Lemma NoDup_keys_set (o : object) (k : string) (v : value) :
  NoDup (keys o) -> NoDup (keys (set o k v)).
Proof.
  intros Hnd. rewrite keys_set. destruct (mem_string k (keys o)) eqn:E; [assumption|].
  apply mem_string_not_In in E.
  apply NoDup_app; [assumption | repeat constructor; intros [] | ].
  intros x Hx [Hk | []]. subst. contradiction.
Qed.

Lemma get_In (o : object) (k : string) (v : value) :
  NoDup (keys o) -> In (k, v) o -> get o k = v.
Proof.
  induction o as [|[k' v'] r IH]; simpl; intros Hnd Hin; [contradiction|].
  inversion Hnd as [|? ? Hnotin Hnd']; subst.
  destruct Hin as [Heq | Hin].
  - inversion Heq; subst. now rewrite String.eqb_refl.
  - destruct (k' =? k) eqn:E.
    + apply String.eqb_eq in E. subst. exfalso. apply Hnotin.
      change k with (fst (k, v)). now apply in_map.
    + now apply IH.
Qed.

Lemma get_absent (o : object) (k : string) : ~ In k (keys o) -> get o k = VUndefined.
Proof.
  induction o as [|[k' v'] r IH]; simpl; intros Hn; [reflexivity|].
  destruct (k' =? k) eqn:E.
  - apply String.eqb_eq in E. subst. exfalso. apply Hn. now left.
  - apply IH. intros Hin. apply Hn. now right.
Qed.

(** A loop that assigns one property per element, all to distinct new
    keys, appends the properties in order. *)
Lemma fold_set_fresh {A : Type} (g : A -> string * value) (l : list A) (acc : object) :
  NoDup (keys acc ++ map (fun x => fst (g x)) l) ->
  fold_left (fun o x => set o (fst (g x)) (snd (g x))) l acc = acc ++ map g l.
Proof.
  revert acc. induction l as [|x l IH]; intros acc Hnd; simpl.
  - now rewrite app_nil_r.
  - rewrite set_fresh.
    + rewrite IH.
      * rewrite <- app_assoc. simpl. now destruct (g x).
      * unfold keys in *. rewrite map_app. simpl. rewrite <- app_assoc. exact Hnd.
    + simpl in Hnd. apply NoDup_remove_2 in Hnd. intros Hin. apply Hnd.
      apply in_or_app. now left.
Qed.

Lemma get_fold_set_other (r a : object) (k : string) :
  ~ In k (keys r) ->
  get (fold_left (fun acc kv => set acc (fst kv) (snd kv)) r a) k = get a k.
Proof.
  revert a. induction r as [|[k' v'] r IH]; intros a Hn; simpl; [reflexivity|].
  rewrite IH.
  - apply get_set_other. intros ->. apply Hn. now left.
  - intros Hin. apply Hn. now right.
Qed.

(** [{...a, ...b}] reads as [b] on the keys of [b]. *)
Lemma get_spread (a b : object) (k : string) :
  NoDup (keys b) -> In k (keys b) -> get (spread a b) k = get b k.
Proof.
  unfold spread. revert a. induction b as [|[k' v'] r IH]; intros a Hnd Hin; [contradiction|].
  simpl in *. inversion Hnd as [|? ? Hnotin Hnd']; subst.
  destruct (k' =? k) eqn:E.
  - apply String.eqb_eq in E. subst k'.
    rewrite get_fold_set_other by assumption. apply get_set_same.
  - destruct Hin as [Heq | Hin]; [subst; now rewrite String.eqb_refl in E|].
    now apply IH.
Qed.

End ObjectFacts.

(* ===================================================================== *)
(** * Key casing and the record translation *)
(* ===================================================================== *)

Section KeyCasing.

Import SupabaseService.

Lemma upper_lower_char (c : ascii) : is_upper c = true -> upper_char (lower_char c) = c.
Proof.
  destruct c as [[] [] [] [] [] [] [] []]; vm_compute; congruence.
Qed.

Lemma lower_char_is_lower (c : ascii) : is_upper c = true -> is_lower (lower_char c) = true.
Proof.
  destruct c as [[] [] [] [] [] [] [] []]; vm_compute; congruence.
Qed.

Lemma upper_not_separator (c : ascii) :
  is_upper c = true -> Ascii.eqb "-" c = false /\ Ascii.eqb "_" c = false.
Proof.
  destruct c as [[] [] [] [] [] [] [] []]; vm_compute; split; congruence.
Qed.

Lemma letter_not_separator (c : ascii) :
  (is_upper c || is_lower c) = true -> is_dash_or_underscore c = false.
Proof.
  destruct c as [[] [] [] [] [] [] [] []]; vm_compute; congruence.
Qed.

(** The group that [toSnakeCase] writes for a capital is read back as
    that capital. *)
Lemma camel_group_snake (c : ascii) :
  is_upper c = true ->
  camel_group (String "_" (String (lower_char c) EmptyString)) = String c EmptyString.
Proof.
  destruct c as [[] [] [] [] [] [] [] []]; vm_compute; congruence.
Qed.

Lemma toSnakeCase_upper (c : ascii) (r : string) :
  is_upper c = true ->
  toSnakeCase (String c r) = String "_" (String (lower_char c) (toSnakeCase r)).
Proof. intros H. simpl. now rewrite H. Qed.

Lemma toSnakeCase_other (c : ascii) (r : string) :
  is_upper c = false -> toSnakeCase (String c r) = String c (toSnakeCase r).
Proof. intros H. simpl. now rewrite H. Qed.

Lemma toCamelCase_pair (c d : ascii) (r : string) :
  toCamelCase (String c (String d r)) =
  if is_dash_or_underscore c && is_lower d
  then (camel_group (String c (String d EmptyString)) ++ toCamelCase r)%string
  else String c (toCamelCase (String d r)).
Proof. reflexivity. Qed.

(** [toCamelCase] undoes [toSnakeCase] on keys without [-] and [_]. *)
Lemma camel_snake (k : string) :
  forall_chars (fun c => negb (is_dash_or_underscore c)) k = true ->
  toCamelCase (toSnakeCase k) = k.
Proof.
  induction k as [|c r IH]; intros Hk; [reflexivity|].
  simpl in Hk. apply andb_true_iff in Hk. destruct Hk as [Hc Hr].
  specialize (IH Hr).
  destruct (is_upper c) eqn:Hup.
  - rewrite (toSnakeCase_upper c r Hup), toCamelCase_pair.
    rewrite (lower_char_is_lower c Hup).
    change (is_dash_or_underscore "_" && true) with true. cbv iota.
    rewrite (camel_group_snake c Hup). simpl. now rewrite IH.
  - rewrite (toSnakeCase_other c r Hup).
    destruct (toSnakeCase r) as [|d r'] eqn:Er.
    + simpl in IH. now rewrite <- IH.
    + rewrite toCamelCase_pair. apply negb_true_iff in Hc. rewrite Hc.
      simpl andb. cbv iota. now rewrite IH.
Qed.

Lemma letters_no_separator (k : string) :
  letters_only k = true ->
  forall_chars (fun c => negb (is_dash_or_underscore c)) k = true.
Proof.
  unfold letters_only. induction k as [|c r IH]; simpl; [reflexivity|].
  intros H. apply andb_true_iff in H. destruct H as [Hc Hr].
  rewrite (letter_not_separator c Hc). simpl. now apply IH.
Qed.

Lemma camel_snake_letters (k : string) :
  letters_only k = true -> toCamelCase (toSnakeCase k) = k.
Proof. intros H. apply camel_snake. now apply letters_no_separator. Qed.

(** ** Joining and splitting *)

Lemma split_comma_free (s : string) : comma_free s = true -> split "," s = [s].
Proof.
  unfold comma_free. induction s as [|c r IH]; cbn [split forall_chars]; [reflexivity|].
  intros H. apply andb_true_iff in H. destruct H as [Hc Hr].
  apply negb_true_iff in Hc. rewrite Hc. now rewrite (IH Hr).
Qed.

Lemma split_app_comma (s rest : string) :
  comma_free s = true ->
  split "," (s ++ String "," rest) = s :: split "," rest.
Proof.
  unfold comma_free. induction s as [|c r IH]; cbn [split forall_chars append].
  - now rewrite Ascii.eqb_refl.
  - intros H. apply andb_true_iff in H. destruct H as [Hc Hr].
    apply negb_true_iff in Hc. rewrite Hc. now rewrite (IH Hr).
Qed.

Lemma split_join (l : list string) :
  l <> [] -> Forall (fun s => comma_free s = true) l ->
  split "," (join (map VStr l) ",") = l.
Proof.
  unfold join. induction l as [|s l IH]; intros Hne Hall; [congruence|].
  inversion Hall as [|? ? Hs Hl]; subst.
  destruct l as [|s' l'].
  - simpl. now apply split_comma_free.
  - change (join_by ToString "," (map VStr (s :: s' :: l')))
      with (s ++ String "," (join_by ToString "," (map VStr (s' :: l'))))%string.
    rewrite split_app_comma by assumption.
    f_equal. apply IH; [congruence | assumption].
Qed.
- - -
**What is being asked:**
Look above and repeat, character for character, the lines from the first one to the line with "app_assoc. exact Hnd.", counting both.

**Solution to this task:**
Lemma NoDup_keys_set (o : object) (k : string) (v : value) :
  NoDup (keys o) -> NoDup (keys (set o k v)).
Proof.
  intros Hnd. rewrite keys_set. destruct (mem_string k (keys o)) eqn:E; [assumption|].
  apply mem_string_not_In in E.
  apply NoDup_app; [assumption | repeat constructor; intros [] | ].
  intros x Hx [Hk | []]. subst. contradiction.
Qed.

Lemma get_In (o : object) (k : string) (v : value) :
  NoDup (keys o) -> In (k, v) o -> get o k = v.
Proof.
  induction o as [|[k' v'] r IH]; simpl; intros Hnd Hin; [contradiction|].
  inversion Hnd as [|? ? Hnotin Hnd']; subst.
  destruct Hin as [Heq | Hin].
  - inversion Heq; subst. now rewrite String.eqb_refl.
  - destruct (k' =? k) eqn:E.
    + apply String.eqb_eq in E. subst. exfalso. apply Hnotin.
      change k with (fst (k, v)). now apply in_map.
    + now apply IH.
Qed.

Lemma get_absent (o : object) (k : string) : ~ In k (keys o) -> get o k = VUndefined.
Proof.
  induction o as [|[k' v'] r IH]; simpl; intros Hn; [reflexivity|].
  destruct (k' =? k) eqn:E.
  - apply String.eqb_eq in E. subst. exfalso. apply Hn. now left.
  - apply IH. intros Hin. apply Hn. now right.
Qed.

(** A loop that assigns one property per element, all to distinct new
    keys, appends the properties in order. *)
Lemma fold_set_fresh {A : Type} (g : A -> string * value) (l : list A) (acc : object) :
  NoDup (keys acc ++ map (fun x => fst (g x)) l) ->
  fold_left (fun o x => set o (fst (g x)) (snd (g x))) l acc = acc ++ map g l.
Proof.
  revert acc. induction l as [|x l IH]; intros acc Hnd; simpl.
  - now rewrite app_nil_r.
  - rewrite set_fresh.
    + rewrite IH.
      * rewrite <- app_assoc. simpl. now destruct (g x).
      * unfold keys in *. rewrite map_app. simpl. rewrite <- app_assoc. exact Hnd.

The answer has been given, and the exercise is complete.